* [Problem description]:
Transcribe the data that follows, exactly and in full.

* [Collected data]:
(** ** The switcher *)

Lemma includes_insert X i o o' d s :
  includes X s → Switcher.overlays s !! i = Some o →
  Overlay.included_outputs o' = Overlay.included_outputs o →
  Switcher.overlays d = <[i := o']> (Switcher.overlays s) → includes X d.
Proof.
  intros Hs Ho Hi Hd. unfold includes. rewrite Hd. apply Forall_insert; [done|].
  rewrite Hi. by apply (Forall_lookup_1 _ _ _ _ Hs Ho).
Qed.
Lemma take_includes src o : Overlay.included_outputs (Overlay.request_take src o) = Overlay.included_outputs o.
Proof. unfold Overlay.request_take. by destruct (Overlay.transition o). Qed.
Lemma off_includes o : Overlay.included_outputs (Overlay.request_off o) = Overlay.included_outputs o.
Proof. unfold Overlay.request_off. by destruct (Overlay.transition o), (Overlay.active o). Qed.
Lemma enqueue_includes src o : Overlay.included_outputs (Overlay.enqueue src o).1 = Overlay.included_outputs o.
Proof. unfold Overlay.enqueue. by case_decide. Qed.
Lemma take_next_includes o : Overlay.included_outputs (Overlay.take_next o).1 = Overlay.included_outputs o.
Proof. unfold Overlay.take_next. by destruct (Overlay.queue o). Qed.
Lemma inclusion_includes X out b o :
  out ∈ X → Overlay.included_outputs o ⊆ X →
  Overlay.included_outputs (Overlay.set_output_inclusion out b o) ⊆ X.
Proof.
  intros Ho Hs. unfold Overlay.set_output_inclusion. simpl. destruct b.
  - case_decide; set_solver.
  - intros x [_ Hx]%list_elem_of_filter. by apply Hs.
Qed.
Lemma apply_includes X c s :
  match c with SwitcherCommand.SetOverlayOutputInclusion _ out _ => out ∈ X | _ => True end →
  includes X s → wp (Switcher.apply c) (λ _, includes X) s.
Proof.
  intros Hc Hs.
  assert (Hstart : ∀ k d, wp (Switcher.start_transition k d) (λ _, includes X) s).
  { intros k d. unfold Switcher.start_transition. cbn [Switcher.start_transition_fuel].
    unfold Switcher.begin_transition, Switcher.stinger_playback_decision,
      Switcher.apply_stinger_fallback, Switcher.complete_take, Switcher.stinger.
    destruct k; wp_run; by simplify_eq. }
  destruct c; try done; simpl.
  3, 4: unfold Switcher.require_idle; wp_step; wp_step; wp_step; cbn beta iota;
    wp_step; intros; [|done]; cbn beta iota; apply wp_bind, wp_require; intros; [apply Hstart|done].
  all: unfold Switcher.start_t_bar, Switcher.set_t_bar_position, Switcher.commit_t_bar,
    Switcher.cancel_t_bar, Switcher.take_overlay, Switcher.update_overlay, Switcher.with_source,
    Switcher.overlay_off, Switcher.configure_overlay_transition,
    Switcher.configure_overlay_appearance, Switcher.queue_overlay, Switcher.take_next_overlay,
    Switcher.advance_queue, Switcher.set_overlay_output_inclusion, Switcher.set_stream_running,
    Switcher.set_recording_desired,
    Switcher.overlay, Switcher.put_overlay, Switcher.take_t_bar,
    Switcher.complete_take, Switcher.require_idle, Switcher.require_input.
  all: wp_run; simplify_eq; try done.
  all: try (eapply includes_insert; [done|done| |reflexivity]; done).
  all: try match goal with
    | H : Overlay.enqueue ?src ?o0 = (?o, _) |- _ =>
        assert (Ho : Overlay.included_outputs o = Overlay.included_outputs o0)
          by by rewrite <-(enqueue_includes src o0), H
    | H : Overlay.take_next ?o0 = (?o, _) |- _ =>
        assert (Ho : Overlay.included_outputs o = Overlay.included_outputs o0)
          by by rewrite <-(take_next_includes o0), H
    end.
  all: try (eapply includes_insert; [done|done|exact Ho|reflexivity]).
  unfold includes. simpl. apply Forall_insert; [done|].
  apply inclusion_includes; [done|]. by eapply (Forall_lookup_1 _ _ _ _ Hs).
Qed.
Lemma stingers_includes {E A} X (m : stm Switcher.SwitcherState E A) s :
  (∀ d, wp m (λ _ d', Switcher.overlays d' = Switcher.overlays d) d) →
  includes X s → wp m (λ _, includes X) s.
Proof.
  intros Hm Hs. eapply wp_mono; [apply Hm|]. intros r d Hd. unfold includes. by rewrite Hd.
Qed.
Lemma configure_overlays n d s :
  wp (Switcher.configure_stinger n d) (λ _ d', Switcher.overlays d' = Switcher.overlays s) s.
Proof.
  unfold Switcher.configure_stinger, Switcher.require_input, Switcher.stinger, Switcher.put_stinger.
  wp_run; by simplify_eq.
Qed.
Lemma preload_overlays n b s :
  wp (Switcher.preload_stinger n b) (λ _ d', Switcher.overlays d' = Switcher.overlays s) s.
Proof.
  unfold Switcher.preload_stinger, Switcher.stinger, Switcher.put_stinger. wp_run; by simplify_eq.
Qed.
Lemma remove_overlays n s :
  wp (Switcher.remove_stinger n) (λ _ d', Switcher.overlays d' = Switcher.overlays s) s.
Proof.
  unfold Switcher.remove_stinger, Switcher.stinger, Switcher.put_stinger. wp_run; by simplify_eq.
Qed.
Lemma decision_overlays n s :
  wp (Switcher.stinger_playback_decision (E := SwitcherError) n)
    (λ _ d', Switcher.overlays d' = Switcher.overlays s) s.
Proof. unfold Switcher.stinger_playback_decision, Switcher.stinger. wp_run; by simplify_eq. Qed.
Lemma running_overlays t b s :
  wp (Switcher.set_stream_running t b) (λ _ d', Switcher.overlays d' = Switcher.overlays s) s.
Proof. unfold Switcher.set_stream_running. wp_run; by simplify_eq. Qed.
Lemma recording_overlays b s :
  wp (Switcher.set_recording_desired b) (λ _ d', Switcher.overlays d' = Switcher.overlays s) s.
Proof. unfold Switcher.set_recording_desired. wp_run; by simplify_eq. Qed.
Lemma slot_overlays n s :
  wp (Switcher.stinger (E := SwitcherError) n) (λ _ d', Switcher.overlays d' = Switcher.overlays s) s.
Proof. unfold Switcher.stinger. wp_run; by simplify_eq. Qed.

* [Solution to the problem]:
(** ** The switcher *)

Lemma includes_insert X i o o' d s :
  includes X s → Switcher.overlays s !! i = Some o →
  Overlay.included_outputs o' = Overlay.included_outputs o →
  Switcher.overlays d = <[i := o']> (Switcher.overlays s) → includes X d.
Proof.
  intros Hs Ho Hi Hd. unfold includes. rewrite Hd. apply Forall_insert; [done|].
  rewrite Hi. by apply (Forall_lookup_1 _ _ _ _ Hs Ho).
Qed.
Lemma take_includes src o : Overlay.included_outputs (Overlay.request_take src o) = Overlay.included_outputs o.
Proof. unfold Overlay.request_take. by destruct (Overlay.transition o). Qed.
Lemma off_includes o : Overlay.included_outputs (Overlay.request_off o) = Overlay.included_outputs o.
Proof. unfold Overlay.request_off. by destruct (Overlay.transition o), (Overlay.active o). Qed.
Lemma enqueue_includes src o : Overlay.included_outputs (Overlay.enqueue src o).1 = Overlay.included_outputs o.
Proof. unfold Overlay.enqueue. by case_decide. Qed.
Lemma take_next_includes o : Overlay.included_outputs (Overlay.take_next o).1 = Overlay.included_outputs o.
Proof. unfold Overlay.take_next. by destruct (Overlay.queue o). Qed.
Lemma inclusion_includes X out b o :
  out ∈ X → Overlay.included_outputs o ⊆ X →
  Overlay.included_outputs (Overlay.set_output_inclusion out b o) ⊆ X.
Proof.
  intros Ho Hs. unfold Overlay.set_output_inclusion. simpl. destruct b.
  - case_decide; set_solver.
  - intros x [_ Hx]%list_elem_of_filter. by apply Hs.
Qed.
Lemma apply_includes X c s :
  match c with SwitcherCommand.SetOverlayOutputInclusion _ out _ => out ∈ X | _ => True end →
  includes X s → wp (Switcher.apply c) (λ _, includes X) s.
Proof.
  intros Hc Hs.
  assert (Hstart : ∀ k d, wp (Switcher.start_transition k d) (λ _, includes X) s).
  { intros k d. unfold Switcher.start_transition. cbn [Switcher.start_transition_fuel].
    unfold Switcher.begin_transition, Switcher.stinger_playback_decision,
      Switcher.apply_stinger_fallback, Switcher.complete_take, Switcher.stinger.
    destruct k; wp_run; by simplify_eq. }
  destruct c; try done; simpl.
  3, 4: unfold Switcher.require_idle; wp_step; wp_step; wp_step; cbn beta iota;
    wp_step; intros; [|done]; cbn beta iota; apply wp_bind, wp_require; intros; [apply Hstart|done].
  all: unfold Switcher.start_t_bar, Switcher.set_t_bar_position, Switcher.commit_t_bar,
    Switcher.cancel_t_bar, Switcher.take_overlay, Switcher.update_overlay, Switcher.with_source,
    Switcher.overlay_off, Switcher.configure_overlay_transition,
    Switcher.configure_overlay_appearance, Switcher.queue_overlay, Switcher.take_next_overlay,
    Switcher.advance_queue, Switcher.set_overlay_output_inclusion, Switcher.set_stream_running,
    Switcher.set_recording_desired,
    Switcher.overlay, Switcher.put_overlay, Switcher.take_t_bar,
    Switcher.complete_take, Switcher.require_idle, Switcher.require_input.
  all: wp_run; simplify_eq; try done.
  all: try (eapply includes_insert; [done|done| |reflexivity]; done).
  all: try match goal with
    | H : Overlay.enqueue ?src ?o0 = (?o, _) |- _ =>
        assert (Ho : Overlay.included_outputs o = Overlay.included_outputs o0)
          by by rewrite <-(enqueue_includes src o0), H
    | H : Overlay.take_next ?o0 = (?o, _) |- _ =>
        assert (Ho : Overlay.included_outputs o = Overlay.included_outputs o0)
          by by rewrite <-(take_next_includes o0), H
    end.
  all: try (eapply includes_insert; [done|done|exact Ho|reflexivity]).
  unfold includes. simpl. apply Forall_insert; [done|].
  apply inclusion_includes; [done|]. by eapply (Forall_lookup_1 _ _ _ _ Hs).
Qed.
Lemma stingers_includes {E A} X (m : stm Switcher.SwitcherState E A) s :
  (∀ d, wp m (λ _ d', Switcher.overlays d' = Switcher.overlays d) d) →
  includes X s → wp m (λ _, includes X) s.
Proof.
  intros Hm Hs. eapply wp_mono; [apply Hm|]. intros r d Hd. unfold includes. by rewrite Hd.
Qed.
Lemma configure_overlays n d s :
  wp (Switcher.configure_stinger n d) (λ _ d', Switcher.overlays d' = Switcher.overlays s) s.
Proof.
  unfold Switcher.configure_stinger, Switcher.require_input, Switcher.stinger, Switcher.put_stinger.
  wp_run; by simplify_eq.
Qed.
Lemma preload_overlays n b s :
  wp (Switcher.preload_stinger n b) (λ _ d', Switcher.overlays d' = Switcher.overlays s) s.
Proof.
  unfold Switcher.preload_stinger, Switcher.stinger, Switcher.put_stinger. wp_run; by simplify_eq.
Qed.
Lemma remove_overlays n s :
  wp (Switcher.remove_stinger n) (λ _ d', Switcher.overlays d' = Switcher.overlays s) s.
Proof.
  unfold Switcher.remove_stinger, Switcher.stinger, Switcher.put_stinger. wp_run; by simplify_eq.
Qed.
Lemma decision_overlays n s :
  wp (Switcher.stinger_playback_decision (E := SwitcherError) n)
    (λ _ d', Switcher.overlays d' = Switcher.overlays s) s.
Proof. unfold Switcher.stinger_playback_decision, Switcher.stinger. wp_run; by simplify_eq. Qed.
Lemma running_overlays t b s :
  wp (Switcher.set_stream_running t b) (λ _ d', Switcher.overlays d' = Switcher.overlays s) s.
Proof. unfold Switcher.set_stream_running. wp_run; by simplify_eq. Qed.
Lemma recording_overlays b s :
  wp (Switcher.set_recording_desired b) (λ _ d', Switcher.overlays d' = Switcher.overlays s) s.
Proof. unfold Switcher.set_recording_desired. wp_run; by simplify_eq. Qed.
Lemma slot_overlays n s :
  wp (Switcher.stinger (E := SwitcherError) n) (λ _ d', Switcher.overlays d' = Switcher.overlays s) s.
Proof. unfold Switcher.stinger. wp_run; by simplify_eq. Qed.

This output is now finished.